Une lithographie du début du XIXe siècle de José Gaspar Rodríguez de Francia, le souverain du Paraguay, tenant du yerba mate (Source : Lettres sur le Paraguay par John Parish Robertson et William Parish Robertson)

Les Espagnols ont aimé l’énergie que leur donnait le yerba mate et ont commencé à vendre les feuilles. Mais selon Christine Folch, l’auteur du prochain livre Yerba Mate : une histoire culturelle stimulante, Ce sont les missionnaires jésuites du Paraguay qui ont transformé la yerba maté en une véritable culture de rente, en développant des techniques pour la cultiver à grande échelle, des méthodes qui reposaient sur le travail forcé des indigènes. L’utilisation du yerba-mate a explosé. Dans les années 1700, il était consommé dans toute l’Amérique du Sud : de l’actuel Paraguay au Pérou, en Bolivie, au sud du Brésil, en Uruguay, en Argentine et au Chili.

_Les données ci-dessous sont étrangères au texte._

(** What a refused connection leaves behind. *)
Lemma connect_refused w i l n port sock e1 r e2 rc e3 :
  contexts_inv w (i :: l) n -> 0 < n -> 0 <= port < 65536 ->
  socket_inet (env w) = (sock, e1) -> 0 <= sock -> connect_inet sock port e1 = (r, e2) -> r < 0 ->
  close sock e2 = (rc, e3) ->
  exists w', connector_context_connect_tcp port true w = Done (SUBSTANCE_CONNECTOR_OPEN_FAIL, None) w' /\
    context_list w' = <[Z.to_nat i := ContextStruct tcp_open_bits 0 port 0 0 0]> (context_list w) /\
    id_queue (free_contexts w') (l ++ [i]) (n - 1) /\ env w' = e3 /\ mem w' = mem w.
Proof.
  intros Hinv Hn Hport Hsock Hs0 Hconn Hr Hclose. pose proof Hinv as [Hwf Hs Hlen Hq Hnd Hrg Hfree Hused].
  apply NoDup_cons in Hnd as [Hil Hnd]. apply Forall_cons in Hrg as [Hi Hrg].
  assert (Hzero : context_list w !! Z.to_nat i = Some zero_context)
    by (apply Hfree, elem_of_cons; by left).
  destruct (pop_free w i l n Hinv) as (p & Hp & Hpop).
  unfold connector_context_connect_tcp, connector_context_connect. rewrite (bind_done _ _ _ _ _ Hpop).
  cbn [default from_option id snd desc_connection_data].
  rewrite (bind_done _ _ _ _ _ (store_slot_done (set_free_contexts p w) i zero_context _ Hzero)).
  rewrite list_insert_id by done.
  set (c0 := ContextStruct tcp_open_bits 0 port 0 0 0). change (described_context _ 0) with c0.
  rewrite (bind_done _ _ _ _ _ (store_slot_done (set_free_contexts p w) i zero_context c0 Hzero)).
  cbn [context_list set_free_contexts]. set (w3 := set_context_list _ _).
  assert (Hc3 : context_list w3 !! Z.to_nat i = Some c0) by (cbn; apply list_lookup_insert_eq; lia).
  assert (Hop : context_op_generic i connector_bridge_connection w3 =
    Done SUBSTANCE_CONNECTOR_OPEN_FAIL (set_env e3 w3)).
  { unfold context_op_generic, SUBSTANCE_CONNECTOR_CONTEXT_COUNT. rewrite (proj2 (Z.ltb_lt i 32)) by lia.
    unfold connector_bridge_connection, context_operation, slot. rewrite bool_decide_eq_true_2 by done.
    rewrite (bind_done _ _ _ _ _ (load_context_some w3 _ c0 Hc3)).
    change (connection_index c0 0) with 1%nat. cbn [nth connect_functions].
    unfold connector_connect_tcp, connector_connect_tcp_impl. rewrite bool_decide_eq_true_2 by done.
    rewrite (bind_done _ _ _ _ _ (load_context_some w3 _ c0 Hc3)). cbn [cx_port c0].
    rewrite u16_small by lia. unfold bind, sys. cbn [env w3 set_context_list set_free_contexts].
    rewrite Hsock. rewrite (proj2 (Z.ltb_ge sock 0)) by done. cbn [env set_env]. rewrite Hconn.
    rewrite (proj2 (Z.ltb_lt r 0)) by done. cbn [env set_env]. by rewrite Hclose. }
  rewrite (bind_done _ _ _ _ _ Hop).
  change (SUBSTANCE_CONNECTOR_OPEN_FAIL =? SUBSTANCE_CONNECTOR_SUCCESS) with false. cbn [negb].
  destruct (id_queue_push p i l n Hp Hn) as (p' & Hpush & Hp').
  { pose proof (free_length l Hnd Hrg). lia. }
  rewrite (bind_done _ _ _ _ _ (in_free_done _ (set_env e3 w3) _ _ Hpush)).
  eexists. split; [reflexivity|]. done.
Qed.
(** ** [readthreadimpl.c] *)

Definition connector_read_thread_handle_open (context : Z) : M (world E) Z :=
  let* r := connector_context_accept context true in
  when (fst r =? SUBSTANCE_CONNECTOR_SUCCESS) (connector_flag_read_impl ;;; ret tt) ;;;
  ret (fst r).

Definition zero_header : message_header := Header 0 0 (Uuid [0; 0; 0; 0]).

Definition connector_read_thread_handle_connected (context : Z) : M (world E) Z :=
  let* message := in_mem (connector_allocate (sizeof_message + sizeof_header)) in
  in_mem (store message (BMsg (Message (Some zero_header) 0 context))) ;;;
  let* retcode := connector_context_read context message in
  if retcode =? SUBSTANCE_CONNECTOR_SUCCESS then
    in_queues (fun qs => let* qs' := connector_enqueue_inbound_message message qs in ret (tt, qs')) ;;;
    connector_flag_dispatch ;;;
    ret retcode
  else
    in_mem (connector_free message) ;;;
    ret retcode.

(** The answers [awoken] of the successive waits on the condition: the value of
    the shutdown flag after each of them.  The thread is blocked when they are
    exhausted. *)
Fixpoint await_loop (awoken : list bool) (thread : read_thread) : M (world E) read_thread :=
  if (assigned_contexts thread =? 0)%nat then
    match awoken with
    | [] => stuck Deadlock
    | true :: _ => ret thread
    | false :: awoken' =>
        let* r := connector_read_thread_try_acquire thread in
        await_loop awoken' (fst r)
    end
  else ret thread.

Definition connector_read_thread_await_condition (thread : read_thread) (shutdown_flag : bool)
    (awoken : list bool) : M (world E) (read_thread * Z) :=
  let* thread' := (if shutdown_flag then ret thread else await_loop awoken thread) in
  ret (thread', if (0 <? assigned_contexts thread')%nat then SUBSTANCE_CONNECTOR_SUCCESS
                else SUBSTANCE_CONNECTOR_ERROR).

Definition connector_read_thread_handle_context (context : Z) : M (world E) Z :=
  let* context_state := connector_context_state context in
  if context_state =? SUBSTANCE_CONNECTOR_CONN_OPEN then connector_read_thread_handle_open context
  else if context_state =? SUBSTANCE_CONNECTOR_CONN_CONNECTED then
    connector_read_thread_handle_connected context
  else ret SUBSTANCE_CONNECTOR_INVALID.

(** The contexts of a thread that are assigned, with their events. *)
Definition assigned (thread : read_thread) : list (Z * Z) :=
  zip (take (assigned_contexts thread) (context_ids thread))
      (map snd (take (assigned_contexts thread) (contexts thread))).

Fixpoint handle_poll_loop (l : list (Z * Z)) (retcode : Z) : M (world E) Z :=
  match l with
  | [] => ret retcode
  | (context, revents) :: l' =>
      if negb (Z.land revents SUBSTANCE_CONNECTOR_POLLERR =? 0)
         || negb (Z.land revents SUBSTANCE_CONNECTOR_POLLHUP =? 0) then
        let* r := connector_context_close context in handle_poll_loop l' r
      else handle_poll_loop l' retcode
  end.
Definition connector_read_thread_handle_poll (thread : read_thread) : M (world E) Z :=
  handle_poll_loop (assigned thread) SUBSTANCE_CONNECTOR_ERROR.

(** ** [read_threads.c] *)

(** One round of polling: [flags] are the values of the shutdown flag before the
    successive polls; the answer is [None] when the thread is to exit. *)
Fixpoint poll_loop (flags : list bool) (thread : read_thread) :
    M (world E) (read_thread * option Z) :=
  match flags with
  | [] => stuck NoFuel
  | flag :: flags' =>
      let* cleaned := connector_read_thread_cleanup_connections thread in
      let thread := fst cleaned in
      if flag then ret (thread, None)
      else
        let n := assigned_contexts thread in
        let* r := connector_poll_contexts (take n (contexts thread)) in
        let '(retcode, polled) := r in
        let thread := ReadThread (thread_id thread) (polled ++ drop n (contexts thread))
                        (context_ids thread) n in
        if retcode =? SUBSTANCE_CONNECTOR_POLL_TIMEOUT then poll_loop flags' thread
        else ret (thread, Some retcode)
  end.

(** The loop over the events after a poll. *)
Fixpoint handle_events (l : list (Z * Z)) : M (world E) unit :=
  match l with
  | [] => ret tt
  | (context, revents) :: l' =>
      (if negb (Z.land revents SUBSTANCE_CONNECTOR_POLLERR =? 0) then
         connector_handle_error_disconnect context ;;;
         connector_context_close context ;;; ret tt
       else if negb (Z.land revents SUBSTANCE_CONNECTOR_POLLHUP =? 0) then
         connector_handle_error_disconnect context ;;;
         connector_context_close context ;;; ret tt
       else when (negb (Z.land revents SUBSTANCE_CONNECTOR_POLLIN =? 0))
         (connector_read_thread_handle_context context ;;; ret tt)) ;;;
      handle_events l'
  end.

Aux États-Unis, la première grande poussée pour populariser et cultiver le yerba mate n’a eu lieu qu’en 1899, lorsque des représentants du Brésil et du Paraguay se sont vantés de ses bienfaits au Congrès commercial international de Philadelphie. Peu de temps après, la première entreprise basée aux États-Unis, la Yerba Maté Tea Company, a été fondée. Le slogan marketing de l’entreprise était simple et accrocheur : « Buvez du thé Yerba Maté et soyez heureux. « Ici, nous avons donc une boisson idéale », proclamait une brochure de 1900 de la Yerba Maté Tea Company, « une boisson qui favorise la digestion, donne une force immédiate au corps et au cerveau et agit de manière apaisante sur le système nerveux ». De plus, a-t-il ajouté, « les femmes seront particulièrement intéressées de savoir qu’il n’exerce absolument aucun effet néfaste sur le teint ».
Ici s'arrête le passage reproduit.